I had spent a few years thinking, researching, writing, rewriting… a book about my father W. Lon Hutchison… about a person I didn’t really know. To say I should have known my own father is not correct. At the time of my upbringing, (born 1945), at the place of my upbringing, (Kansas City, Missouri, USA), parents were unknown quantities to their children. Parents were power, control, but not people. Children had no “rights” to know anything about their parents. Children were just there to do what they were told to do, go where they were told to go, like objects on a chess board… moved around according to their all powerful, all knowing parents.
Many years after being disowned by my father, many years after his death (1971), I made a decision to reconcile with him – with his memory – to construct a portrait of a human being that I could respect.
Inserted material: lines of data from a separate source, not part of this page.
(* ===== verification/Clique.v ===== *)
(** Proof of authority ([src/consensus/clique]): the voting snapshot, its
    retrieval through the caches, and the rules for headers.

    Signature recovery, the clock, the chain, the caches and the checkpoint
    store are parameters.  The cache of recovered signatures only memoises
    [ecrecover]. *)

From stdpp Require Import base numbers list gmap.
From S2P Require Import Prelude.
From S2P Require Import CommonMath.
From S2P Require Import Params.
From S2P Require Import RlpEncode.
From S2P Require Import VmState.
From S2P Require Import Types.
From S2P Require Import Consensus.
Local Open Scope Z_scope.
Local Open Scope go_scope.

Record CliqueConfig := MkCliqueConfig { Period : Z; Epoch : Z }.

Definition epochLength : Z := 30000.
Definition checkpointInterval : Z := 1024.
Definition extraVanity : Z := 32.
Definition extraSeal : Z := 65.
Definition nonceAuthVote : bytes := replicate 8 255.
Definition nonceDropVote : bytes := replicate 8 0.
Definition diffInTurn : Z := 2.
Definition diffNoTurn : Z := 1.
Definition zeroAddress : bytes := replicate AddressLength 0.

Inductive clique_error :=
| errUnknownBlock | errInvalidCheckpointBeneficiary | errInvalidVote | errInvalidCheckpointVote | errMissingVanity | errMissingSignature | errExtraSigners
| errInvalidCheckpointSigners | errNonZeroMixDigest | errInvalidUncleHash | errWrongDifficulty | ErrInvalidTimestamp | errInvalidVotingChain | errUnauthorized
| errWaitTransactions | errSignature | errStore | errUncles | errEngine (e : header_error).

(** [New]: a missing epoch gets its default. *)
Definition New (config : CliqueConfig) : CliqueConfig := if Epoch config =? 0 then MkCliqueConfig (Period config) epochLength else config.

(** * snapshot.go *)

Record Vote := MkVote { v_Signer : bytes; v_Block : Z; v_Address : bytes; v_Authorize : bool }.
Record Tally := MkTally { t_Authorize : bool; t_Votes : Z }.
Record Snapshot := MkSnapshot {
  s_Number : Z; s_Hash : bytes; s_Signers : gset bytes; s_Recents : gmap Z bytes; s_Votes : list Vote; s_Tally : gmap bytes Tally }.

Definition newSnapshot (number : Z) (hash : bytes) (signers : list bytes) : Snapshot :=
  MkSnapshot number hash (list_to_set signers) ∅ [] ∅.

Definition validVote (s : Snapshot) (address : bytes) (authorize : bool) : bool :=
  let signer := bool_decide (address ∈ s_Signers s) in
  (signer && negb authorize) || (negb signer && authorize).

Definition with_signers (f : gset bytes) (s : Snapshot) : Snapshot := MkSnapshot (s_Number s) (s_Hash s) f (s_Recents s) (s_Votes s) (s_Tally s).
Definition with_recents (f : gmap Z bytes) (s : Snapshot) : Snapshot := MkSnapshot (s_Number s) (s_Hash s) (s_Signers s) f (s_Votes s) (s_Tally s).
Definition with_votes (f : list Vote) (s : Snapshot) : Snapshot := MkSnapshot (s_Number s) (s_Hash s) (s_Signers s) (s_Recents s) f (s_Tally s).
Definition with_tally (f : gmap bytes Tally) (s : Snapshot) : Snapshot := MkSnapshot (s_Number s) (s_Hash s) (s_Signers s) (s_Recents s) (s_Votes s) f.

Definition cast (address : bytes) (authorize : bool) (s : Snapshot) : Snapshot * bool :=
  if negb (validVote s address authorize) then (s, false)
  else
    match s_Tally s !! address with
    | Some old => (with_tally (<[address := MkTally (t_Authorize old) (t_Votes old + 1)]> (s_Tally s)) s, true)
    | None => (with_tally (<[address := MkTally authorize 1]> (s_Tally s)) s, true)
    end.

Definition uncast (address : bytes) (authorize : bool) (s : Snapshot) : Snapshot * bool :=
  match s_Tally s !! address with
  | None => (s, false)
  | Some tally =>
      if negb (Bool.eqb (t_Authorize tally) authorize) then (s, false)
      else if 1 <? t_Votes tally then (with_tally (<[address := MkTally (t_Authorize tally) (t_Votes tally - 1)]> (s_Tally s)) s, true)
      else (with_tally (delete address (s_Tally s)) s, true)
  end.

(** [uint64(len(snap.Signers)/2 + 1)]: how many blocks a signer must let pass.
    Half of an [int] and one is in range. *)
Definition signerLimit (s : Snapshot) : Z := Z.of_nat (size (s_Signers s)) / 2 + 1.

(** [delete(snap.Recents, number-limit)] *)
Definition shiftRecents (number : Z) (s : Snapshot) : Snapshot :=
  let limit := signerLimit s in
  if limit <=? number then with_recents (delete (number - limit) (s_Recents s)) s else s.

(** The previous vote of the signer on the account, if there is one: [pre] is the
    part of the list already passed. *)
Fixpoint discardVote (signer address : bytes) (pre votes : list Vote) (s : Snapshot) : Snapshot :=
  match votes with
  | [] => s
  | vote :: votes =>
      if bool_decide (v_Signer vote = signer) && bool_decide (v_Address vote = address)
      then with_votes (pre ++ votes) (uncast (v_Address vote) (v_Authorize vote) s).1
      else discardVote signer address (pre ++ [vote]) votes s
  end.

(** All votes of a signer that is no longer one. *)
Fixpoint discardSigner (signer : bytes) (pre votes : list Vote) (s : Snapshot) : Snapshot :=
  match votes with
  | [] => s
  | vote :: votes =>
      if bool_decide (v_Signer vote = signer)
      then discardSigner signer pre votes (with_votes (pre ++ votes) (uncast (v_Address vote) (v_Authorize vote) s).1)
      else discardSigner signer (pre ++ [vote]) votes s
  end.

(** All votes around an account. *)
Fixpoint discardAddress (address : bytes) (pre votes : list Vote) (s : Snapshot) : Snapshot :=
  match votes with
  | [] => s
  | vote :: votes =>
      if bool_decide (v_Address vote = address)
      then discardAddress address pre votes (with_votes (pre ++ votes) s)
      else discardAddress address (pre ++ [vote]) votes s
  end.

(** The vote passed: change the signers. *)
Definition passVote (number : Z) (address : bytes) (authorize : bool) (s : Snapshot) : Snapshot :=
  let s :=
    if authorize then with_signers (s_Signers s ∪ {[address]}) s
    else
      let s := with_signers (s_Signers s ∖ {[address]}) s in
      let s := shiftRecents number s in
      discardSigner address [] (s_Votes s) s in
  let s := discardAddress address [] (s_Votes s) s in
  with_tally (delete address (s_Tally s)) s.

(** [tally.Votes > len(snap.Signers)/2], of the tally that may be missing *)
Definition tallyUp (number : Z) (address : bytes) (s : Snapshot) : Snapshot :=
  let tally := default (MkTally false 0) (s_Tally s !! address) in
  if Z.of_nat (size (s_Signers s)) / 2 <? t_Votes tally then passVote number address (t_Authorize tally) s else s.

(** * Signatures *)

Section engine.
Context (sha : bytes -> bytes) (config : CliqueConfig) (chainConfig : ChainConfig) (now : Z).
(** [crypto.Ecrecover], of a hash and a signature. *)
Context (Ecrecover : bytes -> bytes -> option bytes).

(** The header without the 65 bytes of the signature. *)
Definition sigHash (h : Header) : outcome clique_error bytes :=
  let! extra := must (zslice (h_Extra h) 0 (zlen (h_Extra h) - 65)) in
  let h' := MkHeader (h_ParentHash h) (h_UncleHash h) (h_Coinbase h) (h_Root h) (h_TxHash h) (h_ReceiptHash h) (h_Bloom h) (h_Difficulty h)
    (h_Number h) (h_GasLimit h) (h_GasUsed h) (h_Time h) extra (h_MixDigest h) (h_Nonce h) in
  Ok (rlpHash sha (RSlice false (map (fun v => RInterface (Some v)) (header_body h' ++ [RByteArray (h_MixDigest h); RByteArray (h_Nonce h)])))).

Definition ecrecover (header : Header) : outcome clique_error bytes :=
  if zlen (h_Extra header) <? extraSeal then Err errMissingSignature
  else
    let! signature := must (zslice (h_Extra header) (zlen (h_Extra header) - extraSeal) (zlen (h_Extra header))) in
    let! hash := sigHash header in
    match Ecrecover hash signature with
    | None => Err errSignature
    | Some pubkey =>
        let! key := must (zslice pubkey 1 (zlen pubkey)) in
        let! tail := must (zslice (sha key) 12 (zlen (sha key))) in
        Ok (take AddressLength (tail ++ replicate AddressLength 0))
    end.

(** [Author] *)
Definition Author (header : Header) : outcome clique_error bytes := ecrecover header.

(** * Applying headers *)

(** One turn of the loop of [apply]. *)
Definition applyHeader (header : Header) (s : Snapshot) : outcome clique_error Snapshot :=
  let number := u64 (h_Number header) in
  if Epoch config =? 0 then Panic
  else
    let s := if number mod Epoch config =? 0 then with_tally ∅ (with_votes [] s) else s in
    let s := shiftRecents number s in
    let! signer := ecrecover header in
    if negb (bool_decide (signer ∈ s_Signers s)) then Err errUnauthorized
    else if bool_decide (map_Exists (fun _ recent => recent = signer) (s_Recents s)) then Err errUnauthorized
    else
      let s := with_recents (<[number := signer]> (s_Recents s)) s in
      let s := discardVote signer (h_Coinbase header) [] (s_Votes s) s in
      let! authorize :=
        if bool_decide (h_Nonce header = nonceAuthVote) then Ok true
        else if bool_decide (h_Nonce header = nonceDropVote) then Ok false
        else Err errInvalidVote in
      let (s, ok) := cast (h_Coinbase header) authorize s in
      let s := if ok then with_votes (s_Votes s ++ [MkVote signer number (h_Coinbase header) authorize]) s else s in
      Ok (tallyUp number (h_Coinbase header) s).

Fixpoint applyHeaders (headers : list Header) (s : Snapshot) : outcome clique_error Snapshot :=
  match headers with
  | [] => Ok s
  | header :: headers => let! s := applyHeader header s in applyHeaders headers s
  end.

(** Each header has the number after the one before. *)
Fixpoint contiguous (headers : list Header) : bool :=
  match headers with
  | h :: ((h' :: _) as headers) => (u64 (h_Number h') =? u64 (u64 (h_Number h) + 1)) && contiguous headers
  | _ => true
  end.

Definition apply (headers : list Header) (s : Snapshot) : outcome clique_error Snapshot :=
  match headers with
  | [] => Ok s
  | h :: _ =>
      if negb (contiguous headers) then Err errInvalidVotingChain
      else if negb (u64 (h_Number h) =? u64 (s_Number s + 1)) then Err errInvalidVotingChain
      else
        let! s' := applyHeaders headers s in
        Ok (MkSnapshot (u64 (s_Number s' + zlen headers)) (default [] (Header_Hash sha <$> last headers)) (s_Signers s') (s_Recents s') (s_Votes s') (s_Tally s'))
  end.
End engine.

(** * Order of the signers *)

(** [bytes.Compare(a, b) > 0] *)
Fixpoint bytesGt (a b : bytes) : bool :=
  match a, b with
  | [], _ => false
  | _ :: _, [] => true
  | x :: a, y :: b => if y <? x then true else if x <? y then false else bytesGt a b
  end.

(** The inner loop: the element at [i] against all those after it. *)
Fixpoint bubble (x : bytes) (l : list bytes) : bytes * list bytes :=
  match l with
  | [] => (x, [])
  | y :: l =>
      let (x, y) := if bytesGt x y then (y, x) else (x, y) in
      let (x, l) := bubble x l in (x, y :: l)
  end.

(** The outer loop. *)
Fixpoint sortSigners (n : nat) (l : list bytes) : list bytes :=
  match n, l with
  | S n, x :: l => let (x, l) := bubble x l in x :: sortSigners n l
  | _, _ => l
  end.

(** From the set in the order Go's map iterates it, here [elements]. *)
Definition signers (s : Snapshot) : list bytes := let l := elements (s_Signers s) in sortSigners (length l) l.

Fixpoint offsetOf (signer : bytes) (l : list bytes) : Z :=
  match l with
  | [] => 0
  | x :: l => if bool_decide (x = signer) then 0 else 1 + offsetOf signer l
  end.

Definition inturn (s : Snapshot) (number : Z) (signer : bytes) : outcome clique_error bool :=
  let l := signers s in
  if zlen l =? 0 then Panic else Ok (number mod zlen l =? offsetOf signer l).

Definition CalcDifficulty (s : Snapshot) (signer : bytes) : outcome clique_error Z :=
  let! b := inturn s (u64 (s_Number s + 1)) signer in
  Ok (if b then diffInTurn else diffNoTurn).

(** * clique.go *)

(** The caches and the store, which may lose what they were given. *)
Class SnapStore (St : Type) := {
  recentsGet : bytes -> St -> option Snapshot;
  recentsAdd : bytes -> Snapshot -> St -> St;
  loadSnapshot : bytes -> St -> option Snapshot;
  store : Snapshot -> St -> option St }.

Section clique.
Context {St : Type} `{SnapStore St}.
Context (sha : bytes -> bytes) (config : CliqueConfig) (chainConfig : ChainConfig) (now : Z) (Ecrecover : bytes -> bytes -> option bytes).
Context (GetHeader : bytes -> Z -> option Header) (genesis : Header).

(** Fallible operations leave the caches as they are then. *)
Notation M A := (outcome (clique_error * St) (St * A)).
Definition lift {A} (st : St) (m : outcome clique_error A) : M A :=
  match m with Ok a => Ok (st, a) | Err e => Err (e, st) | Panic => Panic | NoFuel => NoFuel end.

(** A retrieval of the snapshot at a block, with parents at hand. *)
Definition retrieval := St -> Z -> bytes -> list Header -> M Snapshot.

(** The checks after the snapshot is known: who signed, and when they may. *)
Definition checkSeal (snap : Snapshot) (header : Header) : outcome clique_error unit :=
  let number := u64 (h_Number header) in
  let! signer := ecrecover sha Ecrecover header in
  if negb (bool_decide (signer ∈ s_Signers snap)) then Err errUnauthorized
  else if bool_decide (map_Exists (fun seen recent => recent = signer /\ u64 (number - signerLimit snap) < seen) (s_Recents snap)) then Err errUnauthorized
  else
    let! turn := inturn snap number signer in
    if turn && negb (h_Difficulty header =? diffInTurn) then Err errWrongDifficulty
    else if negb turn && negb (h_Difficulty header =? diffNoTurn) then Err errWrongDifficulty
    else Ok tt.

Definition verifySeal (snapshot : retrieval) (st : St) (header : Header) (parents : list Header) : M unit :=
  let number := u64 (h_Number header) in
  if number =? 0 then Err (errUnknownBlock, st)
  else
    let! (st, snap) := snapshot st (u64 (number - 1)) (h_ParentHash header) parents in
    lift st (checkSeal snap header).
I wrote a novel based on data I collected about my father’s contacts with the justice system in the USA. He was in and out of jails, prisons and mental health institutions (known as asylums) for many years.
With the current reality of COVID19, travel from Australia to the USA to launch the book is very unlikely for many months. Meanwhile, the book Tracking the Human: nobody’s a long time is available on line at www.lulu.com.
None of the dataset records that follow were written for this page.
(* ===== verification/CliqueVotes.v ===== *)
(** Voting in a proof-of-authority snapshot ([src/consensus/clique/snapshot.go]):
    the list of votes and the cached tally implement an election over a set of
    ballots, and the list of recent signers never blocks everyone. *)

From stdpp Require Import base numbers list gmap.
From S2P Require Import Prelude.
From S2P Require Import CommonMath.
From S2P Require Import Params.
From S2P Require Import VmState.
From S2P Require Import Types.
From S2P Require Import Clique.
Local Open Scope Z_scope.
Local Open Scope go_scope.

(** * The election *)

(** Who may sign, and which signer has a ballot on which account.  A ballot asks
    for the account to change sides: a signer to leave, another to join. *)
Record Election := MkElection { e_signers : gset bytes; e_ballots : gset (bytes * bytes) }.

Definition support (target : bytes) (ballots : gset (bytes * bytes)) : Z := Z.of_nat (size (filter (fun p => p.2 = target) ballots)).

(** A signer casts a ballot on an account, or withdraws the one there was. *)
Definition elect (reset : bool) (signer target : bytes) (authorize : bool) (E : Election) : Election :=
  let S := e_signers E in
  let B := (if reset then ∅ else e_ballots E) ∖ {[(signer, target)]} in
  let B := if Bool.eqb authorize (negb (bool_decide (target ∈ S))) then B ∪ {[(signer, target)]} else B in
  if Z.of_nat (size S) <? 2 * support target B then
    let S' := if bool_decide (target ∈ S) then S ∖ {[target]} else S ∪ {[target]} in
    MkElection S' (filter (fun p => p.2 <> target /\ p.1 ∈ S') B)
  else MkElection S B.

(** * What the snapshot keeps *)

Definition ballot (v : Vote) : bytes * bytes := (v_Signer v, v_Address v).
Definition election (s : Snapshot) : Election := MkElection (s_Signers s) (list_to_set (ballot <$> s_Votes s)).

Definition votesFor (votes : list Vote) (a : bytes) : nat := length (filter (fun v => v_Address v = a) votes).
Definition side (S : gset bytes) (a : bytes) : bool := negb (bool_decide (a ∈ S)).
Definition tallyOf (S : gset bytes) (votes : list Vote) (a : bytes) : option Tally :=
  match votesFor votes a with O => None | n => Some (MkTally (side S a) (Z.of_nat n)) end.

(** The votes are those of signers, one each on an account, for it to change
    sides, and the tally is their count. *)
Record votes_ok (S : gset bytes) (s : Snapshot) : Prop := {
  vo_single : NoDup (ballot <$> s_Votes s);
  vo_sides : Forall (fun v => v_Authorize v = side S (v_Address v)) (s_Votes s);
  vo_tally a : s_Tally s !! a = tallyOf S (s_Votes s) a }.

Definition votes_signed (s : Snapshot) : Prop := Forall (fun v => v_Signer v ∈ s_Signers s) (s_Votes s).

(** The recent signers are those of the last blocks, and distinct. *)
Record recents_ok (number : Z) (s : Snapshot) : Prop := {
  re_window k a : s_Recents s !! k = Some a -> 0 <= k /\ number - signerLimit s < k <= number;
  re_distinct k k' a : s_Recents s !! k = Some a -> s_Recents s !! k' = Some a -> k = k' }.

Record snap_ok (number : Z) (s : Snapshot) : Prop := {
  sn_votes : votes_ok (s_Signers s) s;
  sn_signed : votes_signed s;
  sn_recents : recents_ok number s }.

(** * Counting *)

Lemma votesFor_app l1 l2 a : votesFor (l1 ++ l2) a = (votesFor l1 a + votesFor l2 a)%nat.
Proof. unfold votesFor. by rewrite filter_app, length_app. Qed.
Lemma votesFor_cons v l a : votesFor (v :: l) a = ((if bool_decide (v_Address v = a) then 1 else 0) + votesFor l a)%nat.
Proof. unfold votesFor. rewrite filter_cons. by repeat case_decide || case_bool_decide. Qed.

Lemma ballots_filter (P : bytes * bytes -> Prop) `{!forall p, Decision (P p)} votes :
  filter P (list_to_set (ballot <$> votes) : gset (bytes * bytes)) = list_to_set (ballot <$> filter (fun v => P (ballot v)) votes).
Proof.
  apply set_eq. intros p. rewrite elem_of_filter, !elem_of_list_to_set, !list_elem_of_fmap. setoid_rewrite list_elem_of_filter. naive_solver.
Qed.

Lemma ballots_nodup (P : Vote -> Prop) `{!forall v, Decision (P v)} votes : NoDup (ballot <$> votes) -> NoDup (ballot <$> filter P votes).
Proof. intros Hn. eapply sublist_NoDup; [exact Hn|]. apply fmap_sublist, sublist_filter. Qed.

Lemma NoDup_app_remove_mid {A} (l1 l2 : list A) x : NoDup (l1 ++ x :: l2) -> NoDup (l1 ++ l2).
Proof. intros Hn. eapply sublist_NoDup; [exact Hn|]. apply sublist_app; [done|]. by apply sublist_cons. Qed.

Lemma filter_all {A} (P : A -> Prop) `{!forall x, Decision (P x)} (l : list A) : Forall P l -> filter P l = l.
Proof. induction 1; [done|]. rewrite filter_cons_True by done. by f_equal. Qed.

(** The support of an account is the number of votes on it. *)
Lemma support_votes votes a : NoDup (ballot <$> votes) -> support a (list_to_set (ballot <$> votes)) = Z.of_nat (votesFor votes a).
Proof.
  intros Hn. unfold support. rewrite ballots_filter, size_list_to_set by by apply ballots_nodup. by rewrite length_fmap.
Qed.

(** * Taking votes back *)

(** Taking back a counted vote, and dropping it from the list. *)
Lemma uncast_ok S s l1 v l2 : votes_ok S s -> s_Votes s = l1 ++ v :: l2 ->
  votes_ok S (with_votes (l1 ++ l2) (uncast (v_Address v) (v_Authorize v) s).1) /\ s_Signers (uncast (v_Address v) (v_Authorize v) s).1 = s_Signers s /\
  s_Recents (uncast (v_Address v) (v_Authorize v) s).1 = s_Recents s.
Proof.
  intros [Hn Hs Ht] Hv. split; [|unfold uncast; repeat case_match; done]. rewrite Hv in *. rewrite fmap_app, fmap_cons in Hn. apply Forall_app in Hs as [Hs1 [Hsv Hs2]%Forall_cons_1].
  constructor; cbn [s_Votes with_votes].
  - rewrite fmap_app. by apply NoDup_app_remove_mid in Hn.
  - by apply Forall_app.
  - intros a. change (s_Tally (with_votes _ ?x)) with (s_Tally x). pose proof (Ht (v_Address v)) as Hc. unfold uncast. unfold tallyOf in Hc. rewrite votesFor_app, votesFor_cons, bool_decide_eq_true_2 in Hc by done.
    replace (votesFor l1 (v_Address v) + (1 + votesFor l2 (v_Address v)))%nat with (Datatypes.S (votesFor (l1 ++ l2) (v_Address v))) in Hc by (rewrite votesFor_app; lia). rewrite Hc. cbn [t_Authorize t_Votes].
    rewrite Hsv, Bool.eqb_reflx. cbn [negb].
    destruct (decide (a = v_Address v)) as [->|Hne].
    + unfold tallyOf. destruct (votesFor (l1 ++ l2) (v_Address v)) as [|k] eqn:Ek.
      * change (1 <? Z.of_nat 1) with false. apply lookup_delete_eq.
      * destruct (Z.ltb_spec 1 (Z.of_nat (Datatypes.S (Datatypes.S k)))); [|lia]. cbn [fst with_tally s_Tally]. rewrite lookup_insert_eq. do 2 f_equal. lia.
    + replace (tallyOf S (l1 ++ l2) a) with (s_Tally s !! a); [|rewrite Ht; unfold tallyOf; rewrite !votesFor_app, votesFor_cons, bool_decide_eq_false_2 by done; done].
      case_match; [by apply lookup_insert_ne|by apply lookup_delete_ne].
Qed.

(** The rest of a snapshot, which discarding votes does not touch. *)
Definition same_rest (s s' : Snapshot) : Prop := s_Signers s' = s_Signers s /\ s_Recents s' = s_Recents s.

Lemma discardVote_ok S signer a pre votes s : votes_ok S s -> s_Votes s = pre ++ votes -> Forall (fun v => ballot v <> (signer, a)) pre ->
  let s' := discardVote signer a pre votes s in
  votes_ok S s' /\ s_Votes s' = filter (fun v => ballot v <> (signer, a)) (pre ++ votes) /\ same_rest s s'.
Proof.
  revert pre. induction votes as [|v votes IH]; intros pre Hok Hv Hpre; cbn [discardVote]; cbv zeta.
  - split; [done|]. split; [|done]. rewrite app_nil_r in *. rewrite Hv. symmetry. by apply filter_all.
  - destruct (bool_decide (v_Signer v = signer) && bool_decide (v_Address v = a)) eqn:E.
    + apply andb_true_iff in E as [E1%bool_decide_eq_true_1 E2%bool_decide_eq_true_1]. destruct (uncast_ok S s pre v votes Hok Hv) as (Hok' & Hr). split; [done|]. split; [|done].
      cbn [s_Votes with_votes]. rewrite filter_app, filter_cons_False by (unfold ballot; rewrite E1, E2; tauto). rewrite (filter_all _ pre) by done. f_equal. symmetry. apply filter_all.
      destruct Hok as [Hn _ _]. rewrite Hv, fmap_app, fmap_cons in Hn. apply Forall_forall. intros w Hw Heq. apply NoDup_app in Hn as (_ & _ & [Hn _]%NoDup_cons). apply Hn, list_elem_of_fmap. exists w. split; [|done].
      rewrite Heq. unfold ballot. by rewrite E1, E2.
    + assert (Hb : ballot v <> (signer, a)). { intros [= <- <-]. by rewrite !bool_decide_eq_true_2 in E. }
      replace (pre ++ v :: votes) with ((pre ++ [v]) ++ votes) in * by by rewrite <- app_assoc. apply IH; [done..|]. by apply Forall_app; split; [|apply Forall_singleton].
Qed.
If you do purchase and read the book, I would very much appreciate your feedback, on my blog or by email at pamela@tucacas.info.
During COVID restrictions, three of us completed book projects we had been working on. This weekend we’re having a three way book launch in Canberra, Australia, Saturday 7 November 2020, between 3 – 5 pm.
If you can’t join us, the books are available on http://www.lulu.com. Thanks!
Bob is an ordinary person who steps outside social boundaries and becomes Bob the Bandit . Tracking the Human is fiction based on events in the life of Pamela’s father W. Lon Hutchison who went from vagrant, drug addict and convicted felon to respected business person. The Unknown War is a unique account by an advisor to the Eighth Route Army and their leaders, including Mao Tse-Tung.
While camping, and relaxing in a hammock (a habit acquired in Venezuela) at Mimosa Rocks National Park, I finished two outstanding books by Australian authors:
The Shepherd’s Hut by Tim Winton
and Stone Sky Gold Mountain by Mirandi Riwoe
When I first began reading The Shepherd’s Hut, I thought, no, too fast, too much slang… I can’t stay with this. But I kept going and going and going until it was over. Some references to plants, land and Aussie slang that I didn’t know, but no matter… a terrific read.
Easier entry to Stone Sky, Gold Mountain, a novel about the incredible suffering of Chinese migrants in the gold fields of North Queensland, Australia in 1877.
Returned from Mimosa Rocks (on the south east coast of Australia) to Canberra, I had several days of not feeling too great – runny nose and congestion. So more reading!
I finished Ta-Nehisi Coates novel, The Water Dancer. Densely written, submerging the diligent reader into the underground war on slavery in the United States. (Look up the Underground Railroad on Wikipedia for information about the underground).
Fourth book: Louise Erdrich, The Night Watchman, a novel based on the life of her grandfather, Patrick Gourneau, who successfully fought to stop the termination of the Turtle Mountain Chippewa tribe by the United States Senate in the 1950s. Gloriously written, with poetic language, memorable characters embedded throughout.
I tend to immerse myself in books, read them very quickly and then regret when they’re finished, as if I’ve lost a good friend.
All of the above HIGHLY RECOMMENDED. Joyous reading!